┌─ ENTRIES PROVIDED

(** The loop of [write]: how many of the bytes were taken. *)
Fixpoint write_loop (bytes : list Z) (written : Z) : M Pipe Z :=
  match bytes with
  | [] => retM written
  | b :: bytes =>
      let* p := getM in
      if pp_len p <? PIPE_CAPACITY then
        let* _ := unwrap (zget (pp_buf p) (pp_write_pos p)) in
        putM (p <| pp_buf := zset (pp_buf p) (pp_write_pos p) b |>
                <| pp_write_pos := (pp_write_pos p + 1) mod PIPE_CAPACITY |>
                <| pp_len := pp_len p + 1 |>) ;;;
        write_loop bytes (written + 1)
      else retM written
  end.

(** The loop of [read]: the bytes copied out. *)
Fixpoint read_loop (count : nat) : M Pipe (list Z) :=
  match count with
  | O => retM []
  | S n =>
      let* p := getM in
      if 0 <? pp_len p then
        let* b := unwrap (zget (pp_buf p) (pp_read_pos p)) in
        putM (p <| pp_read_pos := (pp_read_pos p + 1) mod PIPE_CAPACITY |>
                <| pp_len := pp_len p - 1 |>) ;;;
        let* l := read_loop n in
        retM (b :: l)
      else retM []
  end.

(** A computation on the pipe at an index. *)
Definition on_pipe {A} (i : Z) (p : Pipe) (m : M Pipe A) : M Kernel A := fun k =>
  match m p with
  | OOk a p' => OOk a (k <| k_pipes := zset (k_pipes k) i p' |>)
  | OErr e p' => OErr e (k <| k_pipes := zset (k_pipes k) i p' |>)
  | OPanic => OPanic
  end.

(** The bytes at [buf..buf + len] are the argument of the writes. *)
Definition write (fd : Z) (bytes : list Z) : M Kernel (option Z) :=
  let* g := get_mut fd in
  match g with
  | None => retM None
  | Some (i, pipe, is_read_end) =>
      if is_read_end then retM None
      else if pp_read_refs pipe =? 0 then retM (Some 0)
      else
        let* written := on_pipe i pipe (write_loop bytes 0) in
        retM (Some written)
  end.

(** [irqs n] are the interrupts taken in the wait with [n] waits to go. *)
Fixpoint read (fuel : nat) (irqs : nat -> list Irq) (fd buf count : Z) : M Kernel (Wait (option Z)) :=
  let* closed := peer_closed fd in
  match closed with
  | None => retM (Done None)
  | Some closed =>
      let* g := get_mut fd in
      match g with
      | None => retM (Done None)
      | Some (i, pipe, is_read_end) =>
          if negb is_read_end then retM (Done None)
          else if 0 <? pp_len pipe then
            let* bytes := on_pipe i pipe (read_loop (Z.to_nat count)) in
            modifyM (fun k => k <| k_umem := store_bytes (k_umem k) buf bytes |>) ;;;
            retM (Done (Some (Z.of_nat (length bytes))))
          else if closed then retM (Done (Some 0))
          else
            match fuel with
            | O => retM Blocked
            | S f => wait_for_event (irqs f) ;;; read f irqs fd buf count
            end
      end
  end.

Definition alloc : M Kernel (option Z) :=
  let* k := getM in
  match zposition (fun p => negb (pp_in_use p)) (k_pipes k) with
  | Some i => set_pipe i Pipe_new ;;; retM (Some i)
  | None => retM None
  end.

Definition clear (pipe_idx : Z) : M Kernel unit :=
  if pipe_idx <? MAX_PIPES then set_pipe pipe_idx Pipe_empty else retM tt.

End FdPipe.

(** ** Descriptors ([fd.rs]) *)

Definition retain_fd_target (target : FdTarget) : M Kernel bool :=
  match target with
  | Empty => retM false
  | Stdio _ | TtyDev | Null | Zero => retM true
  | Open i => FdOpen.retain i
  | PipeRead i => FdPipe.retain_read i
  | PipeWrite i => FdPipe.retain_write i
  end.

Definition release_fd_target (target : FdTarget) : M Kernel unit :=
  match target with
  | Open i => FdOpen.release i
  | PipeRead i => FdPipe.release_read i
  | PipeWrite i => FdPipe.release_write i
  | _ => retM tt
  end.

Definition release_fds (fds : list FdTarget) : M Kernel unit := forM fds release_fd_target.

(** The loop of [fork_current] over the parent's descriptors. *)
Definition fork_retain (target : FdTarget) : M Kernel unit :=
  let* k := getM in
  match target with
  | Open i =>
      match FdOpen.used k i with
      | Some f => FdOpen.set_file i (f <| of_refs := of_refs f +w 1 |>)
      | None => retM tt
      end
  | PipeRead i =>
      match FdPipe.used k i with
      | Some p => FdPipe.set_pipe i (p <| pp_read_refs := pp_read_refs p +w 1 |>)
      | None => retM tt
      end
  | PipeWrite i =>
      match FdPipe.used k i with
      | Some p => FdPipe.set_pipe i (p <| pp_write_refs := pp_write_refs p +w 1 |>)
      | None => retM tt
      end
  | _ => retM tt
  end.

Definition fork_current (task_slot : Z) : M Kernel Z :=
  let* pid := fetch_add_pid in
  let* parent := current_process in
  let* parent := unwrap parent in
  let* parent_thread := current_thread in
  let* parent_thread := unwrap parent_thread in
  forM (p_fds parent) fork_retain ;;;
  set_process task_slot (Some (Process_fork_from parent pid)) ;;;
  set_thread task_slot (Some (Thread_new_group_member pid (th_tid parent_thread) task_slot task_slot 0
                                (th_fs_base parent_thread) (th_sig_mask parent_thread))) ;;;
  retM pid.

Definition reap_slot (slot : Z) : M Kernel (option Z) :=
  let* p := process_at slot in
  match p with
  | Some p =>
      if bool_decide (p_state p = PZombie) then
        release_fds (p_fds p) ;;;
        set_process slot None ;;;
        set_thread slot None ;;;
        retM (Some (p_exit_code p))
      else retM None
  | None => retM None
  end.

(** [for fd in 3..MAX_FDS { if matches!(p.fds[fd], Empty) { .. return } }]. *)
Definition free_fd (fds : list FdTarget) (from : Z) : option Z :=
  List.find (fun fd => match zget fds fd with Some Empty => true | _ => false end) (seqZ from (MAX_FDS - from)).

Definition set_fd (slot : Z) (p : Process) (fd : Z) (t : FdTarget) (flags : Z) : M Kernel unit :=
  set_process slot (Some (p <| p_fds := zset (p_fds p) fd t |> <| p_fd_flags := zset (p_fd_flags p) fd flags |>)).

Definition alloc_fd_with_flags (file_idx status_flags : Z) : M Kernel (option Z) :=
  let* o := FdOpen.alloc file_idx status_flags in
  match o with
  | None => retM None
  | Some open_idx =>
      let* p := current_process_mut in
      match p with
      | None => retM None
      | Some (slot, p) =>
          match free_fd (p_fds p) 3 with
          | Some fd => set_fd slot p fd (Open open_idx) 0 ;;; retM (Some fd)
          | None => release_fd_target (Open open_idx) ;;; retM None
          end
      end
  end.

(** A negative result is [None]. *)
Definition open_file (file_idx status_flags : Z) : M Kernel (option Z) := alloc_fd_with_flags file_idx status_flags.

└─
┌─ ENTRIES PROVIDED

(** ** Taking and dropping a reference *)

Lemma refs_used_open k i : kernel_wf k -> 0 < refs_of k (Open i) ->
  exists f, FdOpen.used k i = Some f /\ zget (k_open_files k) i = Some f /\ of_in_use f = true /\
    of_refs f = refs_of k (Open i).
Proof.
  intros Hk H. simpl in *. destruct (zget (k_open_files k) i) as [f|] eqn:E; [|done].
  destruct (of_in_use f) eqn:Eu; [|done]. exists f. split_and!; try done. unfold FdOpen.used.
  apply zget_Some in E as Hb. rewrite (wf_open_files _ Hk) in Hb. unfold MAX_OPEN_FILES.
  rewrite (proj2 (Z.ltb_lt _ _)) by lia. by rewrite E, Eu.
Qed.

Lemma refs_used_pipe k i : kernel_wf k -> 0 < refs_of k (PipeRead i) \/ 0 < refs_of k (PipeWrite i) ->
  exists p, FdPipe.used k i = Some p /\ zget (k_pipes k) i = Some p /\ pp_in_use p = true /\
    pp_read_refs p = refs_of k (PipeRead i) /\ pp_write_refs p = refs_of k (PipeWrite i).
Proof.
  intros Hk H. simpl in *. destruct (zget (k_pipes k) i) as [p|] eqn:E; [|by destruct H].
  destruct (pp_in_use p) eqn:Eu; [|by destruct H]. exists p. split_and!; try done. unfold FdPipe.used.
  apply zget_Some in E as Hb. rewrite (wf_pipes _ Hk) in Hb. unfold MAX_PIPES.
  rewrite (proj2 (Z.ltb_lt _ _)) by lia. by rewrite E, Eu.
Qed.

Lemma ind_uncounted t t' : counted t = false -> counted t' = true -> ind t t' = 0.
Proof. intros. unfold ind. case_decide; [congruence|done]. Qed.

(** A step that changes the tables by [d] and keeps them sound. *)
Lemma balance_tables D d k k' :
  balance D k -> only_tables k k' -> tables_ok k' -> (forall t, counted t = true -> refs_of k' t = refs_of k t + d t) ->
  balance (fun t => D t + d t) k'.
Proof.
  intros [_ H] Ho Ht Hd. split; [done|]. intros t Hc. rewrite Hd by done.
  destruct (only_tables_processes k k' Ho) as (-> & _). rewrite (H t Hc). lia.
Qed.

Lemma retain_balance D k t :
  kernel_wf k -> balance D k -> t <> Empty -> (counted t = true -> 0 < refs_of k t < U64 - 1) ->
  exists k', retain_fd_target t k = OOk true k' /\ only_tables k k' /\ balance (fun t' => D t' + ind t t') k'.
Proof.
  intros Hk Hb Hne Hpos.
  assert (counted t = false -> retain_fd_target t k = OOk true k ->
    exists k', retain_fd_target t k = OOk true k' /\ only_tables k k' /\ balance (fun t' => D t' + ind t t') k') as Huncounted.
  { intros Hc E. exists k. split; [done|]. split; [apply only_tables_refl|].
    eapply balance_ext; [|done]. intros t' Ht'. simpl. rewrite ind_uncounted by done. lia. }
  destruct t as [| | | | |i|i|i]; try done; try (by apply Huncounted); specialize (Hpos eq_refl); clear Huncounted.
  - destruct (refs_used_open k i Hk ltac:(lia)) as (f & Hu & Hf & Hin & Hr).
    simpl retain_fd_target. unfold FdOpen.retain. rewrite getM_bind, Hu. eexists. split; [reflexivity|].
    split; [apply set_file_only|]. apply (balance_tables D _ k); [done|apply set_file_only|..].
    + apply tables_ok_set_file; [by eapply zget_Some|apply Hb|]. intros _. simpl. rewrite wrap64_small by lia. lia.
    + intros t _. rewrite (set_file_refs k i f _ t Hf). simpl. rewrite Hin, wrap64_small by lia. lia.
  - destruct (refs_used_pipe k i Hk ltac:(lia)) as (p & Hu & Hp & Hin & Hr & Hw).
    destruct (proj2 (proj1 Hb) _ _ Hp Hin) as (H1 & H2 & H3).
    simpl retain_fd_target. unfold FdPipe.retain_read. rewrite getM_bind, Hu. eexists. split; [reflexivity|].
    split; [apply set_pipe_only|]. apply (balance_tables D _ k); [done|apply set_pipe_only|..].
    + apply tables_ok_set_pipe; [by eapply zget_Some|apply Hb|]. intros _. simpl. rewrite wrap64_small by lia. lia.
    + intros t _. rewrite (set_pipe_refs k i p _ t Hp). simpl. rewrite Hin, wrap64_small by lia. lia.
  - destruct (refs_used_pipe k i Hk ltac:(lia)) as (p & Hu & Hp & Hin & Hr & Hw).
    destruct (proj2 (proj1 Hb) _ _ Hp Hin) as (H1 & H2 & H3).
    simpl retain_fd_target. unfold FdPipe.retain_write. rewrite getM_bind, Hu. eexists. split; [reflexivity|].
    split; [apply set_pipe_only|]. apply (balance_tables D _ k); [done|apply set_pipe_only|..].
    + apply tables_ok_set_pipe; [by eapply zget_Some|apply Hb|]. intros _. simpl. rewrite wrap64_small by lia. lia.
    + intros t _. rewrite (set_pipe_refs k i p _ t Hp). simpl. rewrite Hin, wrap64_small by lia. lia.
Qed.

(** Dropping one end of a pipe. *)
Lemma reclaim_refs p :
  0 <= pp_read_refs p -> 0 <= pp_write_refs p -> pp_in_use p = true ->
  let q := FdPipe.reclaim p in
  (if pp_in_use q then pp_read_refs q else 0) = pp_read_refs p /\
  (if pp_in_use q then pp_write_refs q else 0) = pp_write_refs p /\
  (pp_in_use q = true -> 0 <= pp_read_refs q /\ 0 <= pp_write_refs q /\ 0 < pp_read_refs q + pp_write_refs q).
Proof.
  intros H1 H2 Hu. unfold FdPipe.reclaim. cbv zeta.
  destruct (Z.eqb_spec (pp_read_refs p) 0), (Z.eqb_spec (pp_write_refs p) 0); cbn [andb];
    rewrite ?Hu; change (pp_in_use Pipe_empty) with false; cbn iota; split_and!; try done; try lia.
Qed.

└─
┌─ ENTRIES PROVIDED

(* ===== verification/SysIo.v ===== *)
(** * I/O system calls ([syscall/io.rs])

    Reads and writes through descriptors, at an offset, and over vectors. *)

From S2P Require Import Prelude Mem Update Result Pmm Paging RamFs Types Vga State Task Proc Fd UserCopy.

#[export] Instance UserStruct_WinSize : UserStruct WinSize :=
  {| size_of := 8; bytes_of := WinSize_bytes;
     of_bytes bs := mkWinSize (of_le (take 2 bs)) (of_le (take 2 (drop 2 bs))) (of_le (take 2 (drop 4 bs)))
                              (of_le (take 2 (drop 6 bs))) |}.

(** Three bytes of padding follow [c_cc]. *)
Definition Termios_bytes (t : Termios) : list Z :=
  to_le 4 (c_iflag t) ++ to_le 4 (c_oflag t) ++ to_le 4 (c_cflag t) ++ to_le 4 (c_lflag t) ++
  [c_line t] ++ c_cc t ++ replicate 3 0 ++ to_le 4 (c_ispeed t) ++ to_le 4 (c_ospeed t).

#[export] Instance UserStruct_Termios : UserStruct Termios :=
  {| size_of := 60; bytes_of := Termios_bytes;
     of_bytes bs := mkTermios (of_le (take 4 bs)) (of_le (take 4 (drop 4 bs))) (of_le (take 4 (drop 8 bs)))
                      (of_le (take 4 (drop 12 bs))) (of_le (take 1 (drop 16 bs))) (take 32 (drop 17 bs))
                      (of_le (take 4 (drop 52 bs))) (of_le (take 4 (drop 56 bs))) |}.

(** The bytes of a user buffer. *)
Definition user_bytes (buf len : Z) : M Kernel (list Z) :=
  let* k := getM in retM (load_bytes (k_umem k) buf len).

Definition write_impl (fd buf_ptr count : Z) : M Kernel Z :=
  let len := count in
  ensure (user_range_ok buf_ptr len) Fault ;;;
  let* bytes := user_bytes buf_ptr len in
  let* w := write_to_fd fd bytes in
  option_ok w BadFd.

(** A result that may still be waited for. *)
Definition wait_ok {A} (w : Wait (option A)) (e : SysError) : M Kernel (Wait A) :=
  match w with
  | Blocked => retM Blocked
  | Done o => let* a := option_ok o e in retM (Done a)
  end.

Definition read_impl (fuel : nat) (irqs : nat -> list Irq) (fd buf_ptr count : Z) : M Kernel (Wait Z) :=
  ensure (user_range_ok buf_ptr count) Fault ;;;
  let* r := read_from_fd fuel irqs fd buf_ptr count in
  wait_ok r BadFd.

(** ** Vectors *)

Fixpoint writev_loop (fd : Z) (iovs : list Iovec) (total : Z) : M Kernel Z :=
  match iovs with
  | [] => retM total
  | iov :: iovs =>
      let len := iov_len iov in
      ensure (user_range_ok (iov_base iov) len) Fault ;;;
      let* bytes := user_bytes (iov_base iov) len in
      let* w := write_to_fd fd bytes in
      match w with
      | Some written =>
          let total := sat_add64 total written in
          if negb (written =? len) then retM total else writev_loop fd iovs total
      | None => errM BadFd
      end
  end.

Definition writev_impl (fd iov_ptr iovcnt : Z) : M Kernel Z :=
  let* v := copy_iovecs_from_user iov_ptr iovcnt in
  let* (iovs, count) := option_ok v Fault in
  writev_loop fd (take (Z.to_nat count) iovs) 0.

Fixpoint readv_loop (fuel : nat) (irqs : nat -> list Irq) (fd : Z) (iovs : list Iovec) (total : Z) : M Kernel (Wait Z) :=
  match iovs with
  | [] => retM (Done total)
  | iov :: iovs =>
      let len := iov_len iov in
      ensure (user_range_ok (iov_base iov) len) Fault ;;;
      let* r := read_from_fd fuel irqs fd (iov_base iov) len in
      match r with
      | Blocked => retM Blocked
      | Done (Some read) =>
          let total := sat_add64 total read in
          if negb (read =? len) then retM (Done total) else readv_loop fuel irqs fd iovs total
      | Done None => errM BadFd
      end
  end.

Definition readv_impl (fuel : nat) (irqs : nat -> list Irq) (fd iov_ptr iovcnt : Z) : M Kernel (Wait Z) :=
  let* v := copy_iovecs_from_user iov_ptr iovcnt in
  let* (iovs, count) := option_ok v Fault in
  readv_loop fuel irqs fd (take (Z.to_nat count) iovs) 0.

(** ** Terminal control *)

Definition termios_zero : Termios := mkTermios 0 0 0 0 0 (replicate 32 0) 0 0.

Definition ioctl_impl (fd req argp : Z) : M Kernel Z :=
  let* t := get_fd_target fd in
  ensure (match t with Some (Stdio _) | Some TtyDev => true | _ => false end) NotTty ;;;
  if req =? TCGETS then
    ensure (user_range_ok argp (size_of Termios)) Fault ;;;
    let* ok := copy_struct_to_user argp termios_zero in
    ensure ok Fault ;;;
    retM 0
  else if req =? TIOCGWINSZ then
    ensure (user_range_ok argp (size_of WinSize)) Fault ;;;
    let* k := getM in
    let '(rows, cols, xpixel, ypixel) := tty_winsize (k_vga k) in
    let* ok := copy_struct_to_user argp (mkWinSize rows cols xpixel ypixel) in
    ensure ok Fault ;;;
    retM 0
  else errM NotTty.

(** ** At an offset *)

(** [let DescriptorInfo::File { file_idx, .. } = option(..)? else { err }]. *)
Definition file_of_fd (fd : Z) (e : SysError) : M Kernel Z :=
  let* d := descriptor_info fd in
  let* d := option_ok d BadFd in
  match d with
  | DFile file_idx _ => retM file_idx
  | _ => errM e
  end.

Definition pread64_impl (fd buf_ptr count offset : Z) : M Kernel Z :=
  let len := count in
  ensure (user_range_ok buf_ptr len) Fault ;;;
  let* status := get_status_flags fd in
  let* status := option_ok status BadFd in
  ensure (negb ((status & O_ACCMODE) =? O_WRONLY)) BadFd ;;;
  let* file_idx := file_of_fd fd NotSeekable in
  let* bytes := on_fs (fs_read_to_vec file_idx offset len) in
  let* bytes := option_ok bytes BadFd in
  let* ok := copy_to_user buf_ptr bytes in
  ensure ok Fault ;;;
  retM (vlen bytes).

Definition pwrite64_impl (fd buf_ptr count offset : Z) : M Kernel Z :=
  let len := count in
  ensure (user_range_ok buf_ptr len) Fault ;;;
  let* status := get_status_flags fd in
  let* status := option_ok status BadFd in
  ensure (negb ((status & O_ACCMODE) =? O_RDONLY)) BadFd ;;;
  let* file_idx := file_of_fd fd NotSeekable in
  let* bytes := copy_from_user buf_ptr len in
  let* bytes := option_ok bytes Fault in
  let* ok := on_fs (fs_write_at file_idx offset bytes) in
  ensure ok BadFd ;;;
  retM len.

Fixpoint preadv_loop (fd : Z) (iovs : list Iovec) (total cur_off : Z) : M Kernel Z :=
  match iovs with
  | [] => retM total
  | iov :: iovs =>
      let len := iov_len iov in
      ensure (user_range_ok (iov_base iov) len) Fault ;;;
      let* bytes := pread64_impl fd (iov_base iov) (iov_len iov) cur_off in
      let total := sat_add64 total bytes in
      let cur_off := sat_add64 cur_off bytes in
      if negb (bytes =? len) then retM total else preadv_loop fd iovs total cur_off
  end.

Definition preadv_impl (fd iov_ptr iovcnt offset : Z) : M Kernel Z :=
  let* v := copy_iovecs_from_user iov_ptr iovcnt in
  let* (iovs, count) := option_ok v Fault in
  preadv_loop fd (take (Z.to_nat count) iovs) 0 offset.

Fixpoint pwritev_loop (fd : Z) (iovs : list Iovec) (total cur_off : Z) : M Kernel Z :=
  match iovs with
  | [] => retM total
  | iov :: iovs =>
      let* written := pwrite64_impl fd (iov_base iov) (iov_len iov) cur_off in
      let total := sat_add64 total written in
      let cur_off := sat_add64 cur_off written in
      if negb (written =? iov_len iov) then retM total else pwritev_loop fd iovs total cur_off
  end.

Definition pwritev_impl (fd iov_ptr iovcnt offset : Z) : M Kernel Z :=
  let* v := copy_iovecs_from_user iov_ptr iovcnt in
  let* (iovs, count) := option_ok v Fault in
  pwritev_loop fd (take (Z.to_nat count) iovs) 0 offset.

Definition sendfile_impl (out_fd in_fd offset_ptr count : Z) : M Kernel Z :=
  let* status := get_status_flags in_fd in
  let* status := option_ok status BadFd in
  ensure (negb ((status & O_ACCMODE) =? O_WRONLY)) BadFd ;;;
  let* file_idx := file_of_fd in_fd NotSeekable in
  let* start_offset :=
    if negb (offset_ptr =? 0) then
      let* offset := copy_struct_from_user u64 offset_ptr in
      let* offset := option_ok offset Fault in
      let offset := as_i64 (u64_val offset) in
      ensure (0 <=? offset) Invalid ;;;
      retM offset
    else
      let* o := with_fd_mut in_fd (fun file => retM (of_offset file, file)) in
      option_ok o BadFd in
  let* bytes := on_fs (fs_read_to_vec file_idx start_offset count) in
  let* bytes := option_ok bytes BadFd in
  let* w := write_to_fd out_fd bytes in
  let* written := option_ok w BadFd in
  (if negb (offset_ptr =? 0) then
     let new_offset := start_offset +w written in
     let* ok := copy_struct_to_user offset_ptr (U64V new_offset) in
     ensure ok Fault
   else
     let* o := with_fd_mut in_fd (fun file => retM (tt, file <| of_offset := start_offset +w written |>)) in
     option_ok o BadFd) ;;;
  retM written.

└─

• **WORK TO COMPLETE**
Only the lines above starting at the one containing "(** The loop of [write]: how" and ending at the one containing "write_loop bytes (written + 1)", both included, are to be returned, exactly as they read.

• **RESULT**
(** The loop of [write]: how many of the bytes were taken. *)
Fixpoint write_loop (bytes : list Z) (written : Z) : M Pipe Z :=
  match bytes with
  | [] => retM written
  | b :: bytes =>
      let* p := getM in
      if pp_len p <? PIPE_CAPACITY then
        let* _ := unwrap (zget (pp_buf p) (pp_write_pos p)) in
        putM (p <| pp_buf := zset (pp_buf p) (pp_write_pos p) b |>
                <| pp_write_pos := (pp_write_pos p + 1) mod PIPE_CAPACITY |>
                <| pp_len := pp_len p + 1 |>) ;;;
        write_loop bytes (written + 1)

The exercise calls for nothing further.